┌──

Lemma fallback_graph_witness :
  let checksig (s k : bytes) := bool_decide (s = k) in
  session demo_rules "g" "r" 100 (reach to_bet)
  ∧ kind <$> enumerateFallbackGraph (reach to_bet) demo_rules = [cooperative; timeout; recovery]
  ∧ ∃ xs, materialiseFallbackGraph (enumerateFallbackGraph (reach to_bet) demo_rules) sample_ctx
          = Ret xs
    ∧ Forall2 (materialised id reverse checksig sample_ctx sample_prev sample_succ)
        (enumerateFallbackGraph (reach to_bet) demo_rules) xs
    ∧ Forall (branch_named demo_rules 100 (reach to_bet)) (enumerateFallbackGraph (reach to_bet) demo_rules)
    ∧ ∃ b, b ∈ enumerateFallbackGraph (reach to_bet) demo_rules ∧ kind b = recovery.
Proof.
  intros checksig. split; [exact bet_session|]. split; [by vm_compute|].
  apply (fallback_graph_complete id reverse checksig sample_ctx sample_prev sample_succ
           ltac:(by vm_compute) ltac:(by vm_compute) ltac:(vm_compute; done)
           ltac:(split; vm_compute; done) ltac:(by vm_compute) ltac:(by vm_compute)
           demo_rules "g" "r" 100 (reach to_bet) demo_stake bet_session);
    by vm_compute.
Defined.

└──

**EXERCISE REQUIREMENTS**
Would you show each line of the material above that contains the string "reach"?

**EXERCISE ANSWER**
  session demo_rules "g" "r" 100 (reach to_bet)
  ∧ kind <$> enumerateFallbackGraph (reach to_bet) demo_rules = [cooperative; timeout; recovery]
  ∧ ∃ xs, materialiseFallbackGraph (enumerateFallbackGraph (reach to_bet) demo_rules) sample_ctx
        (enumerateFallbackGraph (reach to_bet) demo_rules) xs
    ∧ Forall (branch_named demo_rules 100 (reach to_bet)) (enumerateFallbackGraph (reach to_bet) demo_rules)
    ∧ ∃ b, b ∈ enumerateFallbackGraph (reach to_bet) demo_rules ∧ kind b = recovery.
           demo_rules "g" "r" 100 (reach to_bet) demo_stake bet_session);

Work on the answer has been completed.